[Collected data]
Lemma umap_emplace_fresh `{Countable K} {V} (k : K) (v : V) m :
  ¬ is_Some (m !! k) → umap_emplace k v m = <[k := v]> m.
Proof. intros Hn%eq_None_not_Some. unfold umap_emplace. by rewrite Hn. Qed.

(** The index of a key into a list that grows at the end. *)
Lemma index_snoc {K A} `{Countable K} (f : A → K) (m : gmap K nat) (l : list A) x :
  (∀ i n, m !! i = Some n ↔ f <$> l !! n = Some i) → ¬ is_Some (m !! f x) →
  ∀ i n, <[f x := length l]> m !! i = Some n ↔ f <$> (l ++ [x]) !! n = Some i.
Proof.
  intros Hm Hx i n. rewrite lookup_app. destruct (decide (f x = i)) as [<-|Hne].
  - rewrite lookup_insert_eq. destruct (l !! n) as [y|] eqn:Ey; simpl.
    + split.
      * intros [= <-]. apply lookup_lt_Some in Ey. lia.
      * intros [= E]. exfalso. apply Hx. exists n. apply Hm. by rewrite Ey; simpl; rewrite E.
    + apply lookup_ge_None in Ey. rewrite fmap_Some. split.
      * intros [= <-]. exists x. by rewrite Nat.sub_diag.
      * intros (y & Hy & _). apply list_lookup_singleton_Some in Hy as [? _]. f_equal. lia.
  - rewrite lookup_insert_ne, Hm by done. destruct (l !! n) as [y|] eqn:Ey; simpl; [done|].
    split; [done|]. rewrite fmap_Some. intros (y & Hy & ->).
    apply list_lookup_singleton_Some in Hy as [_ <-]. done.
Qed.

Lemma registry_add_ok s r r' : registry_ok r → add s r = inl r' → registry_ok r'.
Proof.
  intros H. unfold add. destruct (frozen_ r); [done|].
  destruct (decide (is_Some (id_map_ r !! sid s))) as [?|Hid]; [done|].
  destruct (decide (is_Some (sym_map_ r !! symbol s))) as [?|Hsym]; [done|]. intros [= <-].
  assert (∀ x, x ∈ instruments_ r → sid x ≠ sid s) as Hfresh.
  { intros x (n & Hn)%list_elem_of_lookup_1 Hx. apply Hid. exists n. apply (re_id _ H). rewrite Hn. simpl. by rewrite Hx. }
  constructor; simpl.
  - rewrite umap_emplace_fresh by done. apply index_snoc; [apply H|done].
  - rewrite umap_emplace_fresh by done. apply index_snoc; [apply H|done].
  - unfold index_chain. destruct (option_contract s) as [c|]; [|apply H].
    intros u ch [[<- <-]|[_ Hch]]%lookup_insert_Some; [|by apply (re_chain _ H)].
    destruct (chains_ r !! underlying c) as [ch0|] eqn:E; simpl.
    + destruct (re_chain _ H _ _ E) as [Hok Hu]. split; [by apply add_ok|].
      rewrite add_spec by done. by case_decide.
    + split; [apply add_ok, Chain_new_ok|]. rewrite add_spec by apply Chain_new_ok. by case_decide.
  - intros u e k t. rewrite index_chain_find, first_option_snoc, (re_find _ H) by done. done.
  - intros u. setoid_rewrite elem_of_app. setoid_rewrite list_elem_of_singleton.
    pose proof (re_under _ H u) as Hu. unfold index_chain.
    destruct (option_contract s) as [c|] eqn:Ec.
    + destruct (decide (underlying c = u)) as [<-|Hne].
      * rewrite lookup_insert_eq. split; [|eauto]. intros _. exists s. split; [by right|]. by exists c.
      * rewrite lookup_insert_ne, Hu by done. split.
        -- intros (x & ? & ?). eauto.
        -- intros (x & [Hx| ->] & Ho); [eauto|]. destruct Ho as (c' & ? & ?). congruence.
    + rewrite Hu. split; [intros (x & ? & ?); eauto|].
      intros (x & [Hx| ->] & Ho); [eauto|]. destruct Ho as (c' & ? & ?). congruence.
Qed.

Lemma add_inl s r r' :
  add s r = inl r' → instruments_ r' = instruments_ r ++ [s] ∧ frozen_ r' = frozen_ r.
Proof. unfold add. destruct (frozen_ r); [done|]. repeat (case_decide; [done|]). by intros [= <-]. Qed.

(** ** Properties *)

(** Registering a list of instruments, then freezing. *)
Fixpoint add_all (l : list InstrumentSpec) (r : InstrumentRegistry) : InstrumentRegistry + RegistryError :=
  match l with
  | [] => inl r
  | s :: l' => match add s r with inl r' => add_all l' r' | inr e => inr e end
  end.

Lemma add_all_ok l r r' :
  registry_ok r → add_all l r = inl r' → registry_ok r' ∧ instruments_ r' = instruments_ r ++ l.
Proof.
  revert r. induction l as [|s l IH]; intros r H; simpl.
  { intros [= <-]. by rewrite app_nil_r. }
  destruct (add s r) as [r1|] eqn:E; [|done]. intros E'.
  destruct (IH r1 (registry_add_ok _ _ _ H E) E') as [H' ->]. split; [done|].
  destruct (add_inl _ _ _ E) as [-> _]. by rewrite <- app_assoc.
Qed.

Lemma index_NoDup {K A} `{Countable K} (f : A → K) (m : gmap K nat) (l : list A) :
  (∀ i n, m !! i = Some n ↔ f <$> l !! n = Some i) → NoDup (f <$> l).
Proof.
  intros Hm. apply NoDup_alt. intros i j x Hi Hj. rewrite list_lookup_fmap in Hi, Hj.
  apply Hm in Hi, Hj. congruence.
Qed.

(** The element of a list that an index leads to. *)
Lemma index_find {K A} `{Countable K} (f : A → K) (m : gmap K nat) (l : list A) i :
  (∀ i n, m !! i = Some n ↔ f <$> l !! n = Some i) →
  match m !! i with None => Some None | Some n => let* s := l !! n in Some (Some s) end =
  Some (head (filter (λ s, f s = i) l)).
Proof.
  intros Hm. destruct (m !! i) as [n|] eqn:E.
  - apply Hm, fmap_Some in E as (s & Hs & ->). rewrite Hs. do 2 f_equal.
    pose proof (index_NoDup f m l Hm) as Hnd. clear Hm.
    revert n Hs. induction l as [|y l IH]; intros n Hs; [done|]. rewrite filter_cons.
    apply NoDup_cons in Hnd as [Hy Hnd]. destruct n as [|n]; simpl in Hs.
    + injection Hs as ->. by rewrite decide_True.
    + rewrite decide_False; [by eapply IH|]. intros Heq. apply Hy. rewrite Heq.
      apply list_elem_of_fmap_2. by eapply list_elem_of_lookup_2.
  - rewrite filter_none; [done|]. intros s (n & Hn)%list_elem_of_lookup_1 <-.
    assert (m !! f s = Some n) by (apply Hm; by rewrite Hn). congruence.
Qed.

EXERCISE INSTRUCTIONS: Repeat the data word for word, leaving out no line.

RESPONSE FOR THIS EXERCISE:
Lemma umap_emplace_fresh `{Countable K} {V} (k : K) (v : V) m :
  ¬ is_Some (m !! k) → umap_emplace k v m = <[k := v]> m.
Proof. intros Hn%eq_None_not_Some. unfold umap_emplace. by rewrite Hn. Qed.

(** The index of a key into a list that grows at the end. *)
Lemma index_snoc {K A} `{Countable K} (f : A → K) (m : gmap K nat) (l : list A) x :
  (∀ i n, m !! i = Some n ↔ f <$> l !! n = Some i) → ¬ is_Some (m !! f x) →
  ∀ i n, <[f x := length l]> m !! i = Some n ↔ f <$> (l ++ [x]) !! n = Some i.
Proof.
  intros Hm Hx i n. rewrite lookup_app. destruct (decide (f x = i)) as [<-|Hne].
  - rewrite lookup_insert_eq. destruct (l !! n) as [y|] eqn:Ey; simpl.
    + split.
      * intros [= <-]. apply lookup_lt_Some in Ey. lia.
      * intros [= E]. exfalso. apply Hx. exists n. apply Hm. by rewrite Ey; simpl; rewrite E.
    + apply lookup_ge_None in Ey. rewrite fmap_Some. split.
      * intros [= <-]. exists x. by rewrite Nat.sub_diag.
      * intros (y & Hy & _). apply list_lookup_singleton_Some in Hy as [? _]. f_equal. lia.
  - rewrite lookup_insert_ne, Hm by done. destruct (l !! n) as [y|] eqn:Ey; simpl; [done|].
    split; [done|]. rewrite fmap_Some. intros (y & Hy & ->).
    apply list_lookup_singleton_Some in Hy as [_ <-]. done.
Qed.

Lemma registry_add_ok s r r' : registry_ok r → add s r = inl r' → registry_ok r'.
Proof.
  intros H. unfold add. destruct (frozen_ r); [done|].
  destruct (decide (is_Some (id_map_ r !! sid s))) as [?|Hid]; [done|].
  destruct (decide (is_Some (sym_map_ r !! symbol s))) as [?|Hsym]; [done|]. intros [= <-].
  assert (∀ x, x ∈ instruments_ r → sid x ≠ sid s) as Hfresh.
  { intros x (n & Hn)%list_elem_of_lookup_1 Hx. apply Hid. exists n. apply (re_id _ H). rewrite Hn. simpl. by rewrite Hx. }
  constructor; simpl.
  - rewrite umap_emplace_fresh by done. apply index_snoc; [apply H|done].
  - rewrite umap_emplace_fresh by done. apply index_snoc; [apply H|done].
  - unfold index_chain. destruct (option_contract s) as [c|]; [|apply H].
    intros u ch [[<- <-]|[_ Hch]]%lookup_insert_Some; [|by apply (re_chain _ H)].
    destruct (chains_ r !! underlying c) as [ch0|] eqn:E; simpl.
    + destruct (re_chain _ H _ _ E) as [Hok Hu]. split; [by apply add_ok|].
      rewrite add_spec by done. by case_decide.
    + split; [apply add_ok, Chain_new_ok|]. rewrite add_spec by apply Chain_new_ok. by case_decide.
  - intros u e k t. rewrite index_chain_find, first_option_snoc, (re_find _ H) by done. done.
  - intros u. setoid_rewrite elem_of_app. setoid_rewrite list_elem_of_singleton.
    pose proof (re_under _ H u) as Hu. unfold index_chain.
    destruct (option_contract s) as [c|] eqn:Ec.
    + destruct (decide (underlying c = u)) as [<-|Hne].
      * rewrite lookup_insert_eq. split; [|eauto]. intros _. exists s. split; [by right|]. by exists c.
      * rewrite lookup_insert_ne, Hu by done. split.
        -- intros (x & ? & ?). eauto.
        -- intros (x & [Hx| ->] & Ho); [eauto|]. destruct Ho as (c' & ? & ?). congruence.
    + rewrite Hu. split; [intros (x & ? & ?); eauto|].
      intros (x & [Hx| ->] & Ho); [eauto|]. destruct Ho as (c' & ? & ?). congruence.
Qed.

Lemma add_inl s r r' :
  add s r = inl r' → instruments_ r' = instruments_ r ++ [s] ∧ frozen_ r' = frozen_ r.
Proof. unfold add. destruct (frozen_ r); [done|]. repeat (case_decide; [done|]). by intros [= <-]. Qed.

(** ** Properties *)

(** Registering a list of instruments, then freezing. *)
Fixpoint add_all (l : list InstrumentSpec) (r : InstrumentRegistry) : InstrumentRegistry + RegistryError :=
  match l with
  | [] => inl r
  | s :: l' => match add s r with inl r' => add_all l' r' | inr e => inr e end
  end.

Lemma add_all_ok l r r' :
  registry_ok r → add_all l r = inl r' → registry_ok r' ∧ instruments_ r' = instruments_ r ++ l.
Proof.
  revert r. induction l as [|s l IH]; intros r H; simpl.
  { intros [= <-]. by rewrite app_nil_r. }
  destruct (add s r) as [r1|] eqn:E; [|done]. intros E'.
  destruct (IH r1 (registry_add_ok _ _ _ H E) E') as [H' ->]. split; [done|].
  destruct (add_inl _ _ _ E) as [-> _]. by rewrite <- app_assoc.
Qed.

Lemma index_NoDup {K A} `{Countable K} (f : A → K) (m : gmap K nat) (l : list A) :
  (∀ i n, m !! i = Some n ↔ f <$> l !! n = Some i) → NoDup (f <$> l).
Proof.
  intros Hm. apply NoDup_alt. intros i j x Hi Hj. rewrite list_lookup_fmap in Hi, Hj.
  apply Hm in Hi, Hj. congruence.
Qed.

(** The element of a list that an index leads to. *)
Lemma index_find {K A} `{Countable K} (f : A → K) (m : gmap K nat) (l : list A) i :
  (∀ i n, m !! i = Some n ↔ f <$> l !! n = Some i) →
  match m !! i with None => Some None | Some n => let* s := l !! n in Some (Some s) end =
  Some (head (filter (λ s, f s = i) l)).
Proof.
  intros Hm. destruct (m !! i) as [n|] eqn:E.
  - apply Hm, fmap_Some in E as (s & Hs & ->). rewrite Hs. do 2 f_equal.
    pose proof (index_NoDup f m l Hm) as Hnd. clear Hm.
    revert n Hs. induction l as [|y l IH]; intros n Hs; [done|]. rewrite filter_cons.
    apply NoDup_cons in Hnd as [Hy Hnd]. destruct n as [|n]; simpl in Hs.
    + injection Hs as ->. by rewrite decide_True.
    + rewrite decide_False; [by eapply IH|]. intros Heq. apply Hy. rewrite Heq.
      apply list_elem_of_fmap_2. by eapply list_elem_of_lookup_2.
  - rewrite filter_none; [done|]. intros s (n & Hn)%list_elem_of_lookup_1 <-.
    assert (m !! f s = Some n) by (apply Hm; by rewrite Hn). congruence.
Qed.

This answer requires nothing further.